After receiving his B.D. at Yale, Dr. Hurley served a church in Waterbury, Connecticut, then two years at Cornerstone Temple in Brooklyn, New York. He next became pastor of the Crawford Memorial Church, where after one year he met and married Eleanor Askey on July 19, 1933. He served as pastor at Crawford for eleven years. In 1941, his mother died and to care for his father, he asked Bishop Angie Smith of the Houston Area (which included the Louisiana Conference) for an appointment and became pastor of First Church, Houma, to remain seven years before moving to Napoleon Avenue Church in New Orleans.

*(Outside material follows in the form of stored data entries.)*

(** * Studien-Dashboard: grading model of [studien-dashboard.py]

    A shallow embedding of the data model and aggregation rules of the
    dashboard script: the grading scale, assessments, modules, semesters,
    degree programmes, users and the session controller.

    Python [float] is IEEE 754 binary64; it is modelled by the executable
    specification of binary floating point of the standard library
    ([spec_float] at precision 53 and maximal exponent 1024), so every
    grade computation below is the computation the interpreter performs.
    Python [int] is [Z].  Objects live in a store indexed by references, and
    the read-only methods are functions of the object tree reachable from
    their receiver. *)

From Stdlib Require Import ZArith QArith Floats.SpecFloat.
From stdpp Require Import gmap strings list fin_maps pretty.

Local Open Scope string_scope.
Local Open Scope Z_scope.

Set Warnings "-register-all".

(** ** Exceptions and results *)

(** The exceptions the modelled code can raise.  [UngueltigeNote v] is
    [ValueError(f"Ungültige Note: {v}")], raised by the grade setter.
    [OverflowError] and [ZeroDivisionError] are raised by the interpreter's
    float arithmetic, [TypeError] by a call with a keyword argument the
    callee does not have, [AttributeError] by a method call on [None] or on
    an object of another class. *)
Inductive exn : Type :=
  | UngueltigeNote (value : spec_float)
  | OverflowError
  | ZeroDivisionError
  | TypeError
  | AttributeError.
(** * act_ws.py: the WebSocket protocol engine of GBFR-ACT

    A shallow embedding of [src/act_ws.py] (classes [WebSocket] and
    [WebSocketServer]) and the properties of its frame codec, close
    handshake, opening handshake and send queue.

    Conventions.
    - A Python [bytes]/[bytearray] is a [list Z] of values in [0, 256).
    - A Python [str] is the [list Z] of its code points.
    - Instance attributes of [WebSocket] are the fields of the record
      [WebSocket.t]; a method is a function from the record to a [result]
      that carries the record as the method left it, also when it raises.
    - Library functions the module calls (struct, codecs, hashlib, base64)
      are embedded from their standards in the first modules of the file. *)

From Stdlib Require Import ZArith List Bool Lia String Ascii.
Import ListNotations.
Open Scope Z_scope.

Set Implicit Arguments.

(** ** Python built-ins on sequences *)

Definition len {A : Type} (l : list A) : Z := Z.of_nat (List.length l).

(** [l[i:]] and [l[:i]] for a non-negative [i]. *)
Definition slice_from {A : Type} (i : Z) (l : list A) : list A := skipn (Z.to_nat i) l.
Definition slice_to {A : Type} (i : Z) (l : list A) : list A := firstn (Z.to_nat i) l.

(** [x in l] on integers. *)
Definition py_in (x : Z) (l : list Z) : bool := existsb (Z.eqb x) l.

(** [needle in haystack] on bytes: substring search. *)
Fixpoint starts_with (needle hay : list Z) : bool :=
  match needle, hay with
  | [], _ => true
  | _ :: _, [] => false
  | a :: n', b :: h' => (a =? b) && starts_with n' h'
  end.

Fixpoint bytes_contains (needle hay : list Z) : bool :=
  starts_with needle hay ||
  match hay with
  | [] => false
  | _ :: h' => bytes_contains needle h'
  end.

Definition is_byte (b : Z) : Prop := 0 <= b < 256.

(** The code points of a literal. *)
Fixpoint str_of (s : string) : list Z :=
  match s with
  | EmptyString => []
  | String c s' => Z.of_N (N_of_ascii c) :: str_of s'
  end.

(** [s.encode('ascii')]: fails on a code point above 127. *)
Definition encode_ascii (s : list Z) : option (list Z) :=
  if forallb (fun c => (0 <=? c) && (c <? 128)) s then Some s else None.

(** [str(e)] for the [UnicodeEncodeError] that [s.encode('ascii')]
    raises: the error covers the first run of code points that are not
    ASCII; one code point is shown escaped, a longer run by its
    positions. *)
Fixpoint decimal_digits (fuel : nat) (n : Z) : string :=
  match fuel with
  | O => EmptyString
  | S fuel' =>
    String.append (if n <? 10 then EmptyString else decimal_digits fuel' (n / 10))
                  (String (ascii_of_N (Z.to_N (48 + n mod 10))) EmptyString)
  end.

Definition decimal (n : Z) : string := decimal_digits (S (Z.to_nat n)) n.

Fixpoint hex (width : nat) (v : Z) : string :=
  match width with
  | O => EmptyString
  | S width' =>
    let d := v mod 16 in
    String.append (hex width' (v / 16))
                  (String (ascii_of_N (Z.to_N (if d <? 10 then 48 + d else 87 + d)))
                          EmptyString)
  end.

Definition is_ascii (c : Z) : bool := (0 <=? c) && (c <? 128).

(** The length of the run of code points that are not ASCII at the
    head of [s]. *)
Fixpoint bad_run (s : list Z) : Z :=
  match s with
  | c :: s' => if is_ascii c then 0 else 1 + bad_run s'
  | [] => 0
  end.

Fixpoint ascii_error_from (start : Z) (s : list Z) : string :=
  match s with
  | [] => EmptyString
  | c :: s' =>
    if is_ascii c then ascii_error_from (start + 1) s'
    else if bad_run s =? 1 then
      String.append "'ascii' codec can't encode character '"
        (String.append
           (if c <=? 0xFF then String.append "\x" (hex 2 c)
            else if c <=? 0xFFFF then String.append "\u" (hex 4 c)
            else String.append "\U" (hex 8 c))
           (String.append "' in position "
              (String.append (decimal start) ": ordinal not in range(128)")))
    else
      String.append "'ascii' codec can't encode characters in position "
        (String.append (decimal start)
           (String.append "-"
              (String.append (decimal (start + bad_run s - 1))
                 ": ordinal not in range(128)")))
  end.

Definition ascii_error_text (s : list Z) : string := ascii_error_from 0 s.

(** ** struct: network byte order integers *)
Module Struct.

(** Big-endian value of a byte string. *)
Definition be_int (bs : list Z) : Z := fold_left (fun acc b => acc * 256 + b) bs 0.

(** Big-endian bytes of [v], [n] of them. *)
Fixpoint be_bytes (n : nat) (v : Z) : list Z :=
  match n with
  | O => []
  | S n' => be_bytes n' (v / 256) ++ [v mod 256]
  end.

(** [struct.pack("!H", v)]; [struct.error] outside 16 bits. *)
Definition pack_H (v : Z) : option (list Z) :=
  if (0 <=? v) && (v <=? 65535) then Some (be_bytes 2 v) else None.

(** [struct.pack("!Q", v)]; [struct.error] outside 64 bits. *)
Definition pack_Q (v : Z) : option (list Z) :=
  if (0 <=? v) && (v <? 2 ^ 64) then Some (be_bytes 8 v) else None.

(** [struct.unpack_from('!H', buf)[0]]: the first two bytes;
    [struct.error] on a shorter buffer. *)
Definition unpack_from_H (buf : list Z) : option Z :=
  if len buf <? 2 then None else Some (be_int (firstn 2 buf)).

Definition unpack_from_Q (buf : list Z) : option Z :=
  if len buf <? 8 then None else Some (be_int (firstn 8 buf)).

End Struct.

(** ** codecs: strict UTF-8 *)
Module Utf8.

Definition is_cont (b : Z) : bool := (0x80 <=? b) && (b <=? 0xBF).
Definition within (lo hi b : Z) : bool := (lo <=? b) && (b <=? hi).

(** For a lead byte: the number of continuation bytes and the range
    allowed for the first of them (Unicode, table 3-7: no overlong
    forms, no surrogates, nothing above U+10FFFF). *)
Definition lead_class (b0 : Z) : option (Z * Z * Z) :=
  if within 0xC2 0xDF b0 then Some (1, 0x80, 0xBF)
  else if b0 =? 0xE0 then Some (2, 0xA0, 0xBF)
  else if within 0xE1 0xEC b0 then Some (2, 0x80, 0xBF)
  else if b0 =? 0xED then Some (2, 0x80, 0x9F)
  else if within 0xEE 0xEF b0 then Some (2, 0x80, 0xBF)
  else if b0 =? 0xF0 then Some (3, 0x90, 0xBF)
  else if within 0xF1 0xF3 b0 then Some (3, 0x80, 0xBF)
  else if b0 =? 0xF4 then Some (3, 0x80, 0x8F)
  else None.

Definition push (c : Z) (r : option (list Z * list Z)) : option (list Z * list Z) :=
  match r with
  | Some (cs, rest) => Some (c :: cs, rest)
  | None => None
  end.

(** A sequence cut short by the end of the input: an error when the
    input is final, otherwise it is left unconsumed. *)
Definition cut_short (final : bool) (bs : list Z) : option (list Z * list Z) :=
  if final then None else Some ([], bs).

(** A second byte outside the range of its lead byte is an error, with
    one exception of CPython's decoder: when the input is not final and
    ends with ED followed by one of A0..BF, the first two bytes of an
    encoded surrogate, the two bytes are left unconsumed like a sequence
    cut short, and the error comes with the next byte or with the final
    call. *)
Definition bad_second (final : bool) (b0 b1 : Z) (r1 bs : list Z)
  : option (list Z * list Z) :=
  if negb final && (b0 =? 0xED) && within 0xA0 0xBF b1
     && match r1 with [] => true | _ :: _ => false end
  then Some ([], bs)
  else None.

He went to First Church in New Orleans for seven years, then to Harahan for four, and finally to Nashville-Parker Avenue Church in New Orleans for seven years. Albert retired on September 29, 1974, and he and Eleanor returned to Franklin, Louisiana, to a lot donated by Mrs. Myrtle Brumby and a home built jointly by the Retired Ministers’ Homes Board and the Franklin Church.
In 1995, the Louisiana Conference honored Dr.Hurley for his more than sixty years of dedicated service to the church. Even after his retirement, Albert continued to visit in homes and hospitals and to phone to check on the sick. Diagnosed at age nine with a degenerative eye disease that eventually led to his blindness, his mind remained sharp, and through “reading” eight to nine talking books and periodicals a week, and writing a weekly column for the local newspaper, he continued to stay abreast of current events. So sharp was his mind and memory that Dr. Hurley could recognize individuals he’ d met forty or fifty years before and still call them by name.
Albert died peacefully in his home on August 1, 1995. He is survived by his loving wife, Eleanor. Typically, he had planned his own funeral in Franklin, Louisiana, to included his favorite Navy hymn, “Eternal Father, Strong to Save,” then was buried in the Hurley Plot in the cemetery of his birthplace in Franklin, Texas.